▶ Exercise materials
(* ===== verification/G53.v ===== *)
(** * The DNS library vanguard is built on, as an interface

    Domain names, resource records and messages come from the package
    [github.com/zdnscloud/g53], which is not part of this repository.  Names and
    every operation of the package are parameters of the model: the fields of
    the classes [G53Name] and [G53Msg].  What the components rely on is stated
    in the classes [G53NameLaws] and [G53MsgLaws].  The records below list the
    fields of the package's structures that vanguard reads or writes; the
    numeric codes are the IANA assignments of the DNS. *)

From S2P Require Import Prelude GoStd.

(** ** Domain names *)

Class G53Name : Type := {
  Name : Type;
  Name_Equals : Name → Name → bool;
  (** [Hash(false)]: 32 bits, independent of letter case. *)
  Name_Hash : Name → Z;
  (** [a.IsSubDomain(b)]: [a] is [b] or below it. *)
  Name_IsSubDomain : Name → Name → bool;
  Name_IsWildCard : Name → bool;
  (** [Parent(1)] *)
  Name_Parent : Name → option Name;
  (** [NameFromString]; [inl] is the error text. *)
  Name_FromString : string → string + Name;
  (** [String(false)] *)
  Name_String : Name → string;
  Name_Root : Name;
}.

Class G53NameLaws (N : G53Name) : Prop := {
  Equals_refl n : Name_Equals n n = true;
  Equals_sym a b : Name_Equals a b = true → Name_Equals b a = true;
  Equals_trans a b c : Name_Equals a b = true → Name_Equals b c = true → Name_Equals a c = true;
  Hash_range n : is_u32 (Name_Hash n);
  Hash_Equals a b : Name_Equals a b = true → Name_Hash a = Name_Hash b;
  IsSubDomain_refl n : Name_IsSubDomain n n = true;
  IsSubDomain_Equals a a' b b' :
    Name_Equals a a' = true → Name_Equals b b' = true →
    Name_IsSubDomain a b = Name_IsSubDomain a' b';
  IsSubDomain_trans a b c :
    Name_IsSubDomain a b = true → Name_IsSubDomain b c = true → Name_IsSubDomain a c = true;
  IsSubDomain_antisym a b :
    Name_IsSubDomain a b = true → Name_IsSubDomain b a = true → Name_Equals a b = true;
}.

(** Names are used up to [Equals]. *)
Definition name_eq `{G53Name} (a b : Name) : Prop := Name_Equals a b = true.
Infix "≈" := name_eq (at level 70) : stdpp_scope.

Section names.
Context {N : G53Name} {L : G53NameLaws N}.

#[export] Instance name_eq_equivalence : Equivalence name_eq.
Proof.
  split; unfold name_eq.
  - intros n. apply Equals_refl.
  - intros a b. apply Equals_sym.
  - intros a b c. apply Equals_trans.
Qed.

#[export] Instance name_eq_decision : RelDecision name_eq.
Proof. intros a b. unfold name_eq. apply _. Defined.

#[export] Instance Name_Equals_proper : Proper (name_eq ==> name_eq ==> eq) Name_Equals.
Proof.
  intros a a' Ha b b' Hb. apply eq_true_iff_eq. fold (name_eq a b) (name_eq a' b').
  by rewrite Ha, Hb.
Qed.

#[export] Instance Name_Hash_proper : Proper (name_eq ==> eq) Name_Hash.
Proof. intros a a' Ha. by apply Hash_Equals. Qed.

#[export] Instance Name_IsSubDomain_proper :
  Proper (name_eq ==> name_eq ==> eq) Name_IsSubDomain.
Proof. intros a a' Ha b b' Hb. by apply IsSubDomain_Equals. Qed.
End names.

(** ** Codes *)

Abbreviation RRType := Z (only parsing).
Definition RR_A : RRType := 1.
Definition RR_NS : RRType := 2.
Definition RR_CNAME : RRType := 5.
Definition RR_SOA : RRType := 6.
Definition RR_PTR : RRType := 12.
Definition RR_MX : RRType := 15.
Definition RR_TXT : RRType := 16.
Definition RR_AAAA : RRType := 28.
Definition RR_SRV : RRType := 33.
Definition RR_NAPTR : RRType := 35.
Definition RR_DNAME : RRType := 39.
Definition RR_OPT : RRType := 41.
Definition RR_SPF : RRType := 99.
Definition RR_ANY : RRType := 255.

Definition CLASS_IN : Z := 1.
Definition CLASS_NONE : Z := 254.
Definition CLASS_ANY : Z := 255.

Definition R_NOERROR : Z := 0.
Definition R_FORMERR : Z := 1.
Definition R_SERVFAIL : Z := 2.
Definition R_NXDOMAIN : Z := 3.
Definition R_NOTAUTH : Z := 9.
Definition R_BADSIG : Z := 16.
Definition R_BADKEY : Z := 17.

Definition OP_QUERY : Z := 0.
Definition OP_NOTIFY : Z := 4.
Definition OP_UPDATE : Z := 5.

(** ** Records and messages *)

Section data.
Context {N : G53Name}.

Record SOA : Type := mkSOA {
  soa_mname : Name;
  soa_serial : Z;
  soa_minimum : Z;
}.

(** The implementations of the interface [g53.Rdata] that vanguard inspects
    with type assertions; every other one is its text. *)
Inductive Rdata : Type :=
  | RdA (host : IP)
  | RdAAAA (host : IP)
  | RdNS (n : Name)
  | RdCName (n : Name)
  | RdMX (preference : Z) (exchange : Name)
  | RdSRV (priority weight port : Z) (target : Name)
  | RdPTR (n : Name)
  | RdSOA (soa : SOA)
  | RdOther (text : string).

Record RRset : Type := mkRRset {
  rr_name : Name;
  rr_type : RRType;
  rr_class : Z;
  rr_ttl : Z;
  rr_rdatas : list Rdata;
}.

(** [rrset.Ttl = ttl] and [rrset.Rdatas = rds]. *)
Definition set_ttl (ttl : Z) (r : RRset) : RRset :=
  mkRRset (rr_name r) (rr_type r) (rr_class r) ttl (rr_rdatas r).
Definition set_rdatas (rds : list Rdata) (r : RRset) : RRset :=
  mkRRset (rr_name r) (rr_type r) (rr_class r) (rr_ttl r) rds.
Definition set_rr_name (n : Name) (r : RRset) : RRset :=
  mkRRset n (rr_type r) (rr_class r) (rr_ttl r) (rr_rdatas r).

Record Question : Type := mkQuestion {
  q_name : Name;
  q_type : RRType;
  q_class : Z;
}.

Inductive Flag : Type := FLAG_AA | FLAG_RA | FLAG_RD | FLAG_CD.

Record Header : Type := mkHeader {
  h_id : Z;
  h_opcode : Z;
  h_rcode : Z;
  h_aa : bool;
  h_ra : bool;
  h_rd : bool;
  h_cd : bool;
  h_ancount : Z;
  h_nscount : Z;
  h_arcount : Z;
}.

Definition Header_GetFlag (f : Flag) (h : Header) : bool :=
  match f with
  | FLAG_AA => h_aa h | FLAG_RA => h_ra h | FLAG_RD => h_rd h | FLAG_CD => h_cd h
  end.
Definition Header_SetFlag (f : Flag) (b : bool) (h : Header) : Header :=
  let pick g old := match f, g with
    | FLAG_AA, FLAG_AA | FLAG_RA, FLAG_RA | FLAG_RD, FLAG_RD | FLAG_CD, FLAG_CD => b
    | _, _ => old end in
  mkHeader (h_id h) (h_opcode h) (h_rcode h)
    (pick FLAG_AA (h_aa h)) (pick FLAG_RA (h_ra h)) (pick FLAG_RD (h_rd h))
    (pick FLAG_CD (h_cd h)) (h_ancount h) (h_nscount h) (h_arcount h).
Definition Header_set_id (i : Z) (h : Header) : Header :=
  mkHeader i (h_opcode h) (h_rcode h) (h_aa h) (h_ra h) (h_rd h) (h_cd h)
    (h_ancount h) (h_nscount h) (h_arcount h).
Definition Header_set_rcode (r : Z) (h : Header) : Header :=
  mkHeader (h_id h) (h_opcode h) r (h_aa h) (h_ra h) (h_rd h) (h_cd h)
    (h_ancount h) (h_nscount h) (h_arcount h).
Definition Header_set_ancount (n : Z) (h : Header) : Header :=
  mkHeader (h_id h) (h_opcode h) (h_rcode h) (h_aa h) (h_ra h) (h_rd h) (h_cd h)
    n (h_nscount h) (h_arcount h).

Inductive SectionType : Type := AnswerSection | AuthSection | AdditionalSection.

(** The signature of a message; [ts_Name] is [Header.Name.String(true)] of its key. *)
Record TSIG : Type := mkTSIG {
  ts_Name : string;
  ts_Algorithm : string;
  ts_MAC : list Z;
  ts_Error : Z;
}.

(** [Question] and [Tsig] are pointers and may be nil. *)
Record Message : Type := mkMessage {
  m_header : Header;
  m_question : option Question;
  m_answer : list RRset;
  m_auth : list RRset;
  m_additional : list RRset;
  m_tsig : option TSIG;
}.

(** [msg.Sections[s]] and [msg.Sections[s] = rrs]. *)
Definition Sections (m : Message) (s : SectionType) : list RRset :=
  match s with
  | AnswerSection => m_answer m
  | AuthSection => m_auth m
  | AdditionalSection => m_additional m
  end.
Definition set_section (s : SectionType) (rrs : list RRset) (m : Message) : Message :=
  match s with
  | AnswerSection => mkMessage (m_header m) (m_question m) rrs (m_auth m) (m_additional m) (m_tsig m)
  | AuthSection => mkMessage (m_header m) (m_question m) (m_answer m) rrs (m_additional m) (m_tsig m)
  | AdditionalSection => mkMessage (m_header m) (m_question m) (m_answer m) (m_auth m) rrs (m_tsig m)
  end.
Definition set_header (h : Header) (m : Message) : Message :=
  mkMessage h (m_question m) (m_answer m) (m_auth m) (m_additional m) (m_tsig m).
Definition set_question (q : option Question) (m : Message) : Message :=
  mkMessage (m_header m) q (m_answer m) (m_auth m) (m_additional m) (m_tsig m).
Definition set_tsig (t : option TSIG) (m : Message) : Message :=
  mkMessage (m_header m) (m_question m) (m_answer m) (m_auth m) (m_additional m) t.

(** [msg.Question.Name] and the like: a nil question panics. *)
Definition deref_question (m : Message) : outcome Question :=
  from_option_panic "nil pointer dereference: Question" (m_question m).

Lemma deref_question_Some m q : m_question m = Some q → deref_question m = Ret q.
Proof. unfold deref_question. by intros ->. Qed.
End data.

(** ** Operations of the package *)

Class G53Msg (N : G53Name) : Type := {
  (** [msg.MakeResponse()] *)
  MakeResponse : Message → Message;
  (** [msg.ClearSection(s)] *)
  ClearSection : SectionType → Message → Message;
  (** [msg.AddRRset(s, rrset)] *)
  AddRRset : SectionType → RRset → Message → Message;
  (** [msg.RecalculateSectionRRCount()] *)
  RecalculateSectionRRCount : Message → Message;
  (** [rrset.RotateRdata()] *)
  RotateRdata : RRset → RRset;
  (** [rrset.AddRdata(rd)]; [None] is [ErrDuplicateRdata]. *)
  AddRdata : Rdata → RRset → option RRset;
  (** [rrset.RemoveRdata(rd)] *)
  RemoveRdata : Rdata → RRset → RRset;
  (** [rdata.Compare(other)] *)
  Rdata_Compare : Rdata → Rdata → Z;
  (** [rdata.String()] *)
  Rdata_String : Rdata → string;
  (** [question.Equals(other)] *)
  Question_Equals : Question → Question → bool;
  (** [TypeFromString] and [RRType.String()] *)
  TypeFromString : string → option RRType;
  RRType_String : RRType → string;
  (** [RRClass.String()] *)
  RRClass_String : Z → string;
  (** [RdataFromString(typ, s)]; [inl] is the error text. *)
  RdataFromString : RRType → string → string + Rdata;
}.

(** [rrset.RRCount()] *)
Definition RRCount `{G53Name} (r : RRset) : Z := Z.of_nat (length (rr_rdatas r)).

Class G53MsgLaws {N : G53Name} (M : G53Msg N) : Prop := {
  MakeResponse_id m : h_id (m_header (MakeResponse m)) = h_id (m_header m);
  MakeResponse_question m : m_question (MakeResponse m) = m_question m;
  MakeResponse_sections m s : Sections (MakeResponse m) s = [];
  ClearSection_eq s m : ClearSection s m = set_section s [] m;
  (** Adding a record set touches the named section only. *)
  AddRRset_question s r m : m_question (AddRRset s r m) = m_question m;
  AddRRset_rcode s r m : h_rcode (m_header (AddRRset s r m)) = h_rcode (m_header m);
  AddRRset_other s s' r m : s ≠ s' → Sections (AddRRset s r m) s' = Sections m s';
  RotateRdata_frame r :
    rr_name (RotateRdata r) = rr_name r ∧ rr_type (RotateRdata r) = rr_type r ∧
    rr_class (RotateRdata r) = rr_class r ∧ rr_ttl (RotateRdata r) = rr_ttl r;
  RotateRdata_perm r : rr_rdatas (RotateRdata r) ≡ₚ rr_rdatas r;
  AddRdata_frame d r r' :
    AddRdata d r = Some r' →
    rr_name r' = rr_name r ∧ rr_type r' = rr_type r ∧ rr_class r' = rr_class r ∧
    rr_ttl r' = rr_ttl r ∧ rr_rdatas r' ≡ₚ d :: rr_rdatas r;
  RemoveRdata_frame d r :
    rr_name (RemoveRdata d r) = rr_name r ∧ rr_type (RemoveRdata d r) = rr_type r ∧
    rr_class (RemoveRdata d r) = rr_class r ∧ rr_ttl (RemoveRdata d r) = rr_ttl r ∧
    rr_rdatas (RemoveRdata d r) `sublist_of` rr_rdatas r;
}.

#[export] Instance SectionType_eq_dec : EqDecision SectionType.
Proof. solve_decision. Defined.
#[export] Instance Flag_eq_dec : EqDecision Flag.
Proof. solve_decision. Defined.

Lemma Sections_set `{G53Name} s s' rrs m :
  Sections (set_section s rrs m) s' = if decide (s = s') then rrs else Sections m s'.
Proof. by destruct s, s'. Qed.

▶ What is being asked
In the listing above, locate the line containing "Definition RR_ANY : RRType := 255." and the line containing "(** [rrset.Ttl = ttl]". Extract those two lines and every line between them, exactly as written, and only those.

▶ Written solution
Definition RR_ANY : RRType := 255.

Definition CLASS_IN : Z := 1.
Definition CLASS_NONE : Z := 254.
Definition CLASS_ANY : Z := 255.

Definition R_NOERROR : Z := 0.
Definition R_FORMERR : Z := 1.
Definition R_SERVFAIL : Z := 2.
Definition R_NXDOMAIN : Z := 3.
Definition R_NOTAUTH : Z := 9.
Definition R_BADSIG : Z := 16.
Definition R_BADKEY : Z := 17.

Definition OP_QUERY : Z := 0.
Definition OP_NOTIFY : Z := 4.
Definition OP_UPDATE : Z := 5.

(** ** Records and messages *)

Section data.
Context {N : G53Name}.

Record SOA : Type := mkSOA {
  soa_mname : Name;
  soa_serial : Z;
  soa_minimum : Z;
}.

(** The implementations of the interface [g53.Rdata] that vanguard inspects
    with type assertions; every other one is its text. *)
Inductive Rdata : Type :=
  | RdA (host : IP)
  | RdAAAA (host : IP)
  | RdNS (n : Name)
  | RdCName (n : Name)
  | RdMX (preference : Z) (exchange : Name)
  | RdSRV (priority weight port : Z) (target : Name)
  | RdPTR (n : Name)
  | RdSOA (soa : SOA)
  | RdOther (text : string).

Record RRset : Type := mkRRset {
  rr_name : Name;
  rr_type : RRType;
  rr_class : Z;
  rr_ttl : Z;
  rr_rdatas : list Rdata;
}.

(** [rrset.Ttl = ttl] and [rrset.Rdatas = rds]. *)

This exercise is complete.